I've been working on a project that requires me to create a simple search from using PHP and PostgreSQL, importing the data form XML files. The tricky part is that the XML files must contain Latin, Cyrillic, Korean and Japanese characters. I figured that if I just use UTF-8 encoding for both the XML/HTML pages and the database, everything should work just fine, and even though the non-latin characters appear all screwed up when I view them directly from the database, they actually look just fine when I get them to display on the page.

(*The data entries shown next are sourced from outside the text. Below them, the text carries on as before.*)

(** * mautrix-go: the sync loop of [client.go] and the delivery checkpoints
      of [appservice/message_send_checkpoint.go]

    A shallow embedding of the two Go files and the properties their
    design document states about them.

    Conventions of the embedding.
    - Go strings and byte slices are [string]; [+:+] is Go's [+] on strings.
    - Go's [error] interface is the type [error] below; a possibly-nil
      error is an [option error], [None] standing for [nil].
    - Calls that leave the process (HTTP round trips, the websocket, the
      state store, the syncer callbacks) are recorded in a trace of
      events, in program order; what the outside world answers is an
      explicit argument of the embedded function.
    - Pointers to structs that the code dereferences unconditionally
      ([evt], the decoded [resSync] of a successful fetch) are values. *)

From Stdlib Require Import ZArith String Ascii List Lia.
From stdpp Require Import base gmap strings list pretty.

Local Open Scope Z_scope.

(** ** Errors *)

(** Modelled from the spec: the recognized error-code/message structure
    ([RespError]); its declaration and its [Error] method live outside the
    two files at hand.  The spec names an error code and a message. *)
Record RespError := mkRespError {
  ErrCode : string;
  Err : string
}.

(** [type HTTPError struct] of client.go, over the type of wrapped errors. *)
Record HTTPError (E : Type) := mkHTTPError {
  WrappedError : option E;
  RespError_ : option RespError;
  Message : string;
  Code : Z
}.
Arguments mkHTTPError {E} _ _ _ _.
Arguments WrappedError {E} _.
Arguments RespError_ {E} _.
Arguments Message {E} _.
Arguments Code {E} _.

(** The values that inhabit Go's [error] interface in the two files. *)
#[warnings="-register-all"]
Inductive error : Type :=
| errorString (msg : string)
    (* an error of a library: transport, encoder, URL parser *)
| wrapError (msg : string) (cause : error)
    (* fmt.Errorf with a %w verb; [msg] is the text before the cause *)
| respError (r : RespError)
| httpError (h : HTTPError error).

Definition RespError_Error (r : RespError) : string :=
  ErrCode r +:+ ": " +:+ Err r.

(** [err.Error()]; the [httpError] case is [func (e HTTPError) Error()]. *)
Fixpoint Error (e : error) : string :=
  match e with
  | errorString msg => msg
  | wrapError msg cause => msg +:+ Error cause
  | respError r => RespError_Error r
  | httpError h =>
      let wrappedErrMsg :=
        match WrappedError h with
        | Some w => Error w
        | None => ""
        end in
      "msg=" +:+ Message h +:+ " code=" +:+ pretty (Code h)
        +:+ " wrapped=" +:+ wrappedErrMsg
  end.

(** [s] occurs in [t] as a contiguous run of bytes. *)
Definition contains (t s : string) : Prop :=
  exists pre post : string, t = pre +:+ s +:+ post.

(** Go's [time.Duration] counts nanoseconds. *)
Definition Duration := Z.
Definition Second : Duration := 1000000000.

(** ** client.go: [MakeRequest] *)

Module Mautrix.

(** What [http.NewRequest] hands back, as far as [MakeRequest] touches it. *)
Record Request := mkRequest {
  Method : string;
  URL : string;              (* req.URL.String() *)
  URL_Path : string;         (* req.URL.Path *)
  Header : gmap string string;
  Body : option string
}.

Definition Header_Set (k v : string) (req : Request) : Request :=
  {| Method := Method req; URL := URL req; URL_Path := URL_Path req;
     Header := <[k := v]> (Header req); Body := Body req |}.

(** An HTTP response as [MakeRequest] consumes it: the status code and
    what [ioutil.ReadAll(res.Body)] returns, the bytes read and the read
    error (the bytes are those read before the error, if any). *)
Record Response := mkResponse {
  StatusCode : Z;
  ReadAll_contents : string;
  ReadAll_err : option error
}.

Section MakeRequest.
(** The library calls of [MakeRequest]; their code is Go's, not the
    repository's. *)
Variable Any : Type.                         (* interface{} *)
Variable json_Marshal : Any -> string + error.
Variable http_NewRequest : string -> string -> option string -> Request + error.
Variable Client_Do : Request -> Response + error.
(** [json.Unmarshal(contents, respErr)] on a fresh [&RespError{}], its
    error dropped as the code drops it: the struct afterwards. *)
Variable json_Unmarshal_RespError : string -> RespError.
(** [json.Unmarshal(contents, &resBody)]: the error it returns. *)
Variable json_Unmarshal : string -> Any -> option error.

Variables (UserAgent AccessToken : string).

(** [res.StatusCode/100 != 2]; Go's integer division truncates. *)
Definition not2xx (status : Z) : bool := negb (Z.quot status 100 =? 2).

(** The branch of [MakeRequest] taken for a response that is not 2xx. *)
Definition errorResponse (method : string) (req : Request) (res : Response)
    : option string * option error :=
  let contents := ReadAll_contents res in
  let respErr := json_Unmarshal_RespError contents in
  let '(wrap, respErr) :=
    if bool_decide (ErrCode respErr <> "")
    then (Some (respError respErr), Some respErr)
    else (None, None) in
  let msg := "Failed to " +:+ method +:+ " JSON to " +:+ URL_Path req in
  let msg := match wrap with
             | None => msg +:+ ": " +:+ contents
             | Some _ => msg
             end in
  (Some contents,
   Some (httpError {| Code := StatusCode res; Message := msg;
                      WrappedError := wrap; RespError_ := respErr |})).

(** The first part of [MakeRequest]: the body is marshalled and the
    request is created; [logBody] is the marshalled body, empty when
    there is none. *)
Definition newRequest (method httpURL : string) (reqBody : option Any)
    : Request * string + error :=
  match reqBody with
  | Some b =>
      match json_Marshal b with
      | inr err => inr err
      | inl jsonStr =>
          match http_NewRequest method httpURL (Some jsonStr) with
          | inl req => inl (req, jsonStr)
          | inr err => inr err
          end
      end
  | None =>
      match http_NewRequest method httpURL None with
      | inl req => inl (req, "")
      | inr err => inr err
      end
  end.

(** The headers [MakeRequest] sets before it sends the request. *)
Definition setHeaders (req : Request) (logBody : string) : Request :=
  let req := if (0 <? Z.of_nat (String.length logBody))
             then Header_Set "Content-Type" "application/json" req
             else req in
  let req := Header_Set "User-Agent" UserAgent req in
  Header_Set "Authorization" ("Bearer " +:+ AccessToken) req.

(** [func (cli *Client) MakeRequest]: the returned bytes ([None] is a nil
    slice) and the returned error.  The debug line of [LogRequest] has
    no part in either and is left out. *)
Definition MakeRequest (method httpURL : string)
    (reqBody resBody : option Any) : option string * option error :=
  match newRequest method httpURL reqBody with
  | inr err => (None, Some err)
  | inl (req, logBody) =>
      let req := setHeaders req logBody in
      match Client_Do req with
      | inr err => (None, Some err)
      | inl res =>
          if not2xx (StatusCode res) then errorResponse method req res
          else
            match ReadAll_err res with
            | Some err => (None, Some err)
            | None =>
                let contents := ReadAll_contents res in
                match resBody with
                | Some rb =>
                    match json_Unmarshal contents rb with
                    | Some err => (None, Some err)
                    | None => (Some contents, None)
                    end
                | None => (Some contents, None)
                end
            end
      end
  end.
End MakeRequest.

(** ** client.go: [Sync] and [StopSync] *)

(** The decoded body of a /sync response: the continuation token and the
    rest of the payload, which [Sync] only passes on. *)
Record RespSync := mkRespSync {
  NextBatch : string;
  Payload : string
}.

Record RespCreateFilter := mkRespCreateFilter {
  FilterID : string
}.

(** The methods of the [Storer] interface that [Sync] calls, over the
    state of the store. *)
Class Storer (St : Type) := {
  SaveFilterID : St -> string -> string -> St;
  LoadFilterID : St -> string -> string;
  SaveNextBatch : St -> string -> string -> St;
  LoadNextBatch : St -> string -> string
}.

(** The [Syncer] interface, over the state of the syncer. *)
Class Syncer (Sy : Type) := {
  ProcessResponse : Sy -> RespSync -> string -> Sy * option error;
  OnFailedSync : Sy -> option RespSync -> error -> Sy * (Duration * option error);
  GetFilterJSON : Sy -> string -> string
}.

(** What the cycle does that is visible outside it, in program order. *)
Inductive Event :=
| EvLoadNextBatch (userID : string)
| EvLoadFilterID (userID : string)
| EvGetFilterJSON (userID : string)
| EvCreateFilter (filterJSON : string)
| EvSaveFilterID (userID filterID : string)
| EvSyncRequest (timeout : Z) (since filterID : string) (fullState : bool)
                (setPresence : string)
| EvOnFailedSync (resSync : option RespSync) (err : error)
| EvSleep (d : Duration)
| EvSaveNextBatch (userID nextBatch : string)
| EvProcessResponse (resSync : RespSync) (since : string).

(** What another goroutine may call on the same client while this cycle
    waits for its long poll.  Only the effect on [syncingID] is modelled:
    both calls go through [incrementSyncingID].  The cycle reads
    [syncingID] at one place only, after a fetch that succeeded, so every
    call made since it last read it counts as made during the long poll
    that precedes the next read. *)
Inductive Concurrent := OtherStopSync | OtherSync.

(** What [SyncRequest] returns: [(resp, nil)] or [(resp, err)], where a
    failed request may leave [resp] nil. *)
Inductive FetchResult :=
| FetchOK (resSync : RespSync)
| FetchErr (resSync : option RespSync) (err : error).

(** One long poll as the cycle lives it: what happened on the client
    while the request was in flight, and what the request returned. *)
Record FetchStep := mkFetchStep {
  meanwhile : list Concurrent;
  result : FetchResult
}.

(** How an iteration of the [for] loop ends. *)
Inductive LoopCtl :=
| Continue (nextBatch : string)
| Return (err : option error).

(** How far a call of [Sync] got on a finite script of long polls:
    it returned, or its next long poll has not returned yet. *)
Inductive Outcome :=
| Returned (err : option error)
| InFlight.

Section Sync.
Context {St Sy : Type} `{Storer St} `{Syncer Sy}.

Record Client := mkClient {
  UserID : string;
  SyncPresence : string;
  Syncer_ : Sy;
  Store : St;
  syncingID : Z            (* uint32, guarded by syncingMutex *)
}.

Definition with_syncingID (n : Z) (c : Client) : Client :=
  {| UserID := UserID c; SyncPresence := SyncPresence c;
     Syncer_ := Syncer_ c; Store := Store c; syncingID := n |}.
Definition with_Store (s : St) (c : Client) : Client :=
  {| UserID := UserID c; SyncPresence := SyncPresence c;
     Syncer_ := Syncer_ c; Store := s; syncingID := syncingID c |}.
Definition with_Syncer (s : Sy) (c : Client) : Client :=
  {| UserID := UserID c; SyncPresence := SyncPresence c;
     Syncer_ := s; Store := Store c; syncingID := syncingID c |}.

(** Computations on the client that record the events they cause. *)
Definition M (A : Type) : Type := Client -> A * Client * list Event.

#[global] Instance M_ret : MRet M := fun A a c => (a, c, []).
#[global] Instance M_bind : MBind M := fun A B f m c =>
  let '(a, c1, t1) := m c in
  let '(b, c2, t2) := f a c1 in
  (b, c2, t1 ++ t2).

Definition read {A} (f : Client -> A) : M A := fun c => (f c, c, []).
Definition emit (e : Event) : M unit := fun c => (tt, c, [e]).

(** [cli.syncingID++] on a uint32, under the mutex. *)
Definition incrementSyncingID : M Z := fun c =>
  let n := (syncingID c + 1) mod 2 ^ 32 in
  (n, with_syncingID n c, []).

Definition getSyncingID : M Z := read syncingID.

(** [func (cli *Client) StopSync]. *)
Definition StopSync : M unit :=
  _ ← incrementSyncingID; mret tt.

Definition Store_LoadNextBatch (userID : string) : M string := fun c =>
  (LoadNextBatch (Store c) userID, c, [EvLoadNextBatch userID]).
Definition Store_LoadFilterID (userID : string) : M string := fun c =>
  (LoadFilterID (Store c) userID, c, [EvLoadFilterID userID]).
Definition Store_SaveFilterID (userID filterID : string) : M unit := fun c =>
  (tt, with_Store (SaveFilterID (Store c) userID filterID) c,
   [EvSaveFilterID userID filterID]).
Definition Store_SaveNextBatch (userID nextBatch : string) : M unit := fun c =>
  (tt, with_Store (SaveNextBatch (Store c) userID nextBatch) c,
   [EvSaveNextBatch userID nextBatch]).

Definition Syncer_GetFilterJSON (userID : string) : M string := fun c =>
  (GetFilterJSON (Syncer_ c) userID, c, [EvGetFilterJSON userID]).
Definition Syncer_OnFailedSync (resSync : option RespSync) (err : error)
    : M (Duration * option error) := fun c =>
  let '(sy, r) := OnFailedSync (Syncer_ c) resSync err in
  (r, with_Syncer sy c, [EvOnFailedSync resSync err]).
Definition Syncer_ProcessResponse (resSync : RespSync) (since : string)
    : M (option error) := fun c =>
  let '(sy, r) := ProcessResponse (Syncer_ c) resSync since in
  (r, with_Syncer sy c, [EvProcessResponse resSync since]).

Definition time_Sleep (d : Duration) : M unit := emit (EvSleep d).

(** The other goroutines' calls take effect one after the other. *)
Definition concurrently (calls : list Concurrent) (c : Client) : Client :=
  fold_left (fun c _ => snd (fst (incrementSyncingID c))) calls c.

The problem comes with the searching. When I search for an English title, or anyting using latin, it works just fine, but when I enter a Cyrillic/Japanese/Korean search string, I get no results whatsoever. Any idea why that is happening and how I can fix it?
Edit: It appears this isn't over yet! Things got even weirder now. Now it works with Japanese/Korean as well, but what's weird is that it works for Cyrillic only if I copy the word directly from the XML file, but if I input it from the keyboard I get no results. This doesn't make any sense to me, and I'm even more confused now :right:
Any idea how to solve that?
P.S Here's the title copied from the XML: El5;k6;l0;k4;al3; hol4;m8;m0; l5;a j1;aol9;a
Here's the same title typed using the keyboard: h5;l5;k6;l0;k4;k2;l3; hl6;l4;m8;m0; l5;k2; j1;k2;l6;l9;k2;
I get the same result when echoing them: copied one - El5;k6;l0;k4;al3; hol4;m8;m0; l5;a j1;aol9;a, typed one - h5;l5;k6;l0;k4;k2;l3; hl6;l4;m8;m0; l5;k2; j1;k2;l6;l9;k2;.
I tried comparing them online using http://www.textdiff.com/, and the result is that they are 100% different... I'm not really sure why that is and even if they are using a different encoding or something(like windows-1251 and UTF-8), I convert both of them to UTF-8 before searching so there shouldn't be a problem with that.
I'm really at a loss here.
SOLVED: In the end it was just bad luck I guess. When trying Cyrillic I was always searching for the first entry and didn't try the others because I figured they wouldn't work as well - turned out they did and the first one was the only one that wasn't working. Thinking back I figured I typed all of the others by hand, but for this one I was lazy so I just copied the title from another site, which was obviously using a different encoding. I was converting it to UTF-8 anyway, but I guess it didn't work properly. Doesn't matter now - I just updated the XML entry and typed it myself, and everything is OK now.